Libur Natal dan Tahun Baru, Wagub Harap Warga DKI Tetap di Rumah

Info seputar HK Prize 2020 – 2021.

Liputan6.com, Jakarta – Wakil Gubernur (Wagub) DKI Jakarta, Ahmad Riza Patria atau Ariza mengimbau warganya untuk tetap berada di rumah saat hari libur Natal dan Tahun Baru 2021. Ia beralasan, dari pengalaman sebelumnya libur nasional dapat memicu peningkatan kasus positif Covid-19.

“Kami minta warga Jakarta, masyarakat Jakarta untuk tetap berada di rumah kita punya pengalaman tiga kali libur panjang itu menimbulkan adanya peningkatan penularan Covid,” pesan Ariza di Jakarta, Minggu (20/12/2020).

Ia berharap agar masyarakat dapat memaklumi hal tersebut. Mengingat pandemi Covid-19 masih juga belum berakhir. Justru sebaliknya kian hari menunjukkan tren peningkatan jumlah kasus.

“Mudah-mudahan di libur panjang ini masyarakat bisa memahami, mengerti dan bisa tetap berada di rumah untuk tidak bepergian ke luar kota,” harap Ariza.

Ariza menjelaskan, mengacu pada sejumlah ketentuan yang telah dikeluarkan Pemerintah Provinsi DKI Jakarta untuk libur Natal dan Tahun Baru, perkantoran wajib tutup pada pukul 19.00 WIB. Di samping juga kapasitasnya hanya diperkenankan menampung 50 persen karyawan.

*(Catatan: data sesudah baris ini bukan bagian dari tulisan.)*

(** The entry is a client command with this request. *)
Record is_command (e : Entry) (req : NormalRequest) : Prop := {
  ic_data : e_data e ≠ [];
  ic_type : e_type e = EntryNormal;
  ic_request : unmarshal (e_data e) = Some req;
  ic_plain : Register_ req = None ∧ PubAppService req = None;
  ic_open : openAppliedIndex bsm < e_index e
}.

(** The request context of a step that goes through the exactly-once check. *)
Definition context_of (st : step) : option RequestContext :=
  match st with
  | Norm e => Context_ <$> (unmarshal (e_data e) : option NormalRequest)
  | Conf e => match parseConfChangeEntry e with Ok (_, req) => Some (cr_Context req) | Err _ => None end
  end.

(** The client has not acknowledged the sequence number: no request of the session gives a
    higher number as its lowest one outstanding. *)
Definition outstanding (sid seq : Z) (st : step) : Prop :=
  ∀ ctx, context_of st = Some ctx → SessionID ctx = sid → LowestSeqNumNotYetReplied ctx <= seq.

(** Telling the rest of the system changes nothing but the traces. *)
Record told n n' : Prop := {
  told_sessions : sessions n' = sessions n;
  told_cluster : cluster n' = cluster n;
  told_machine : machine n' = machine n;
  told_raft : raft n' = raft n;
  told_commands : commands n' = commands n;
  told_replies : replies n' = replies n
}.

Lemma processMemberEvent_told ty req n : told n (processMemberEvent ty req n).
Proof. unfold processMemberEvent. repeat case_decide; by constructor. Qed.

Lemma process_trans_told cc req n : told n (process_trans cc req n).1.
Proof. unfold process_trans. repeat case_decide; by constructor. Qed.

Lemma processConfChange_sessions cc req n n' r :
  processConfChange cc req n = Ret (n', r) →
  sessions n' = sessions n ∧ commands n' = commands n ∧ machine n' = machine n ∧ replies n' = replies n.
Proof.
  unfold processConfChange. intros Hp.
  destruct (clusterValidateAndApply _ _ _) as [[c [u|err]]|]; [| |done]; cbn [mbind go_bind] in Hp.
  - destruct (rn_ApplyConfChange _ _ _) as [rn [cs|err]]; [|by simplify_eq/=].
    pose proof (processMemberEvent_told (cc_Type cc) req (set_raft rn (set_cluster c n))) as [].
    pose proof (process_trans_told cc req (processMemberEvent (cc_Type cc) req (set_raft rn (set_cluster c n)))) as [].
    destruct (process_trans cc req _) as [k b]. simplify_eq/=. split_and!; congruence.
  - destruct (rn_ApplyConfChange _ _ _) as [rn x]. by simplify_eq/=.
Qed.

(** The look-up: what [GetSession] and the exactly-once check leave behind. *)
Lemma once_remembers sid seq ar m t i m1 h idx ctx m2 x :
  remembers sid seq ar m →
  sm_GetSession i (sm_ExpireSession t m) = (m1, Ok h) → i = SessionID ctx →
  doExactlyOnce idx ctx h m1 = (m2, x) →
  (SessionID ctx = sid → LowestSeqNumNotYetReplied ctx <= seq) →
  remembers sid seq ar m2 ∧ valid h m2.
Proof.
  intros Hr Hg -> Hd Hl. apply (expire_remembers _ _ _ t) in Hr.
  pose proof (get_remembers _ _ _ _ _ _ _ Hg Hr) as Hr1. pose proof (get_valid _ _ _ _ (proj1 Hr) Hg) as Hv.
  destruct (sm_Get_law _ _ _ _ (proj1 Hr) Hg) as (_ & _ & Hh).
  unfold doExactlyOnce in Hd. simplify_eq. split.
  - apply clear_remembers; [done..|]. intros ->. apply Hl. symmetry. apply Hh.
  - apply clear_inv; [apply Hr1|done].
Qed.

Lemma ApplyNormalEntry_remembers sid seq ar e n n' req x h :
  remembers sid seq ar (sessions n) → e_index e ≠ sid → outstanding sid seq (Norm e) →
  ApplyNormalEntry clock e n = Ret (n', (req, x, h)) →
  remembers sid seq ar (sessions n') ∧ valid h (sessions n').
Proof.
  intros Hr Hne Hout Ha. unfold ApplyNormalEntry in Ha. unfold outstanding in Hout. simpl in Hout.
  destruct (unmarshal (e_data e)) as [req0|] eqn:Eu; [|done].
  assert (∀ m' h', get_noop (sessions n) = (m', h') → remembers sid seq ar m' ∧ h' = NoOpSession) as Hnoop.
  { intros m' h' Hg. split; [by eapply noop_remembers|]. by eapply noop_valid; [apply Hr|]. }
  destruct (Register_ req0) as [reg|]; [|destruct (PubAppService req0) as [pas|]]; cbn [sessions cluster tick] in Ha.
  - destruct (get_noop (sessions n)) as [m1 h1] eqn:Eg. destruct (Hnoop m1 h1 eq_refl) as [Hr1 ->].
    destruct (handleSessionRegister _ _ _ _) as [m2 y] eqn:Eh. simplify_eq/=.
    split; [|done]. by eapply register_remembers.
  - destruct (get_noop (sessions n)) as [m1 h1] eqn:Eg. destruct (Hnoop m1 h1 eq_refl) as [Hr1 ->].
    destruct (handlePubAppService _ _ _) as [[c y]|]; [|done]. by simplify_eq/=.
  - destruct (sm_GetSession _ _) as [m1 [h1|err]] eqn:Eg.
    + destruct (doExactlyOnce _ _ _ _) as [m2 [b y]] eqn:Ed. simplify_eq/=.
      eapply once_remembers; [done|done|done|done|]. by apply Hout.
    + apply (expire_remembers _ _ _ (clock (ticks n))) in Hr. pose proof (get_remembers _ _ _ _ _ _ _ Eg Hr) as Hr1.
      destruct (get_noop m1) as [m2 h2] eqn:En. simplify_eq/=.
      assert (h = NoOpSession) as -> by (eapply noop_valid; [apply Hr1|done]).
      split; [by eapply noop_remembers|done].
Qed.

“Ingup Pak Gubernur Nomor 64 dan Seruan Gubernur Nomor 17 kita minta bahwa perkantoran tutup jam 19.00 dengan kapasitas 50 persen,” terang dia.

** #IngatPesanIbu

Pakai Masker, Cuci Tangan Pakai Sabun, Jaga Jarak dan Hindari Kerumunan.

Selalu Jaga Kesehatan, Jangan Sampai Tertular dan Jaga Keluarga Kita.

2 dari 3 halaman

Kafe Wajib Tutup Pukul 21.00 WIB

Sementara untuk warung makan dan kafe, Ariza menuturkan bahwa harus sudah tutup pada pukul 21.00 WIB. Kapasitasnya pun mesti dibatasi hanya 50 persen saja.

“Warung makan, restoran, kafe, mall, tempat usaha itu tutup jam 21.00, kapasitas 50 persen. Namun khusus tanggal 24 sampai dengan 27 Desember dan 31 Desember sampai dengan 3 Januari itu jam operasional sampai dengan jam 19.00 atau jam 7 malam dengan kapasitas tetap 50 persen,” bebernya.

3 dari 3 halaman

Saksikan Video Pilihan di Bawah Ini:

Related Articles

Libur Natal dan Tahun Baru, Pengunjung Puncak Bogor Wajib Bawa Hasil Tes Covid-19

Liputan6.com, Jakarta Guna menekan penyebaran Covid-19, Pemerintah Kabupaten Bogor akan memperketat pengawasan serta penegakkan kedisiplinan masyarakat menjelang libur Natal dan Tahun Baru. Hal itu sebagai respons atas meningkatnya kasus virus corona yang membuat Kabupaten Bogor masih bertahan di zona oranye penyebaran Covid-19.
Read more

Kemenkes Ubah Strategi Tekan Kasus Covid-19 dengan Deteksi Dini

Liputan6. com, Jakarta Kementerian Kesehatan akan mengubah muslihat untuk menekan angka penularan Covid-19.  Staf Khusus Menteri Kesehatan Dunia Peningkatan SDM Kesehatan, dr. Mariya Mubarika mengatakan, pihaknya akan menerapkan Early Suspect Detection, yaitu segera mengkarantina pihak yang kontak erat dengan pasien Covid-19 tanpa harus menunggui hasil tes.
Read more

13 Wisata Kuliner Bandung Malam Hari, Wajib Banget Dikunjungi

Liputan6. com, Jakarta Menikmati suasana Bandung di malam hari, paling asik sambil nongkrong dan kulineran. Makin wisata kuliner Bandung malam hari ada banyak sekali. Wisatawan yang baru pertama kali datang, tetap hukumnya menjelajah dan berpetualang.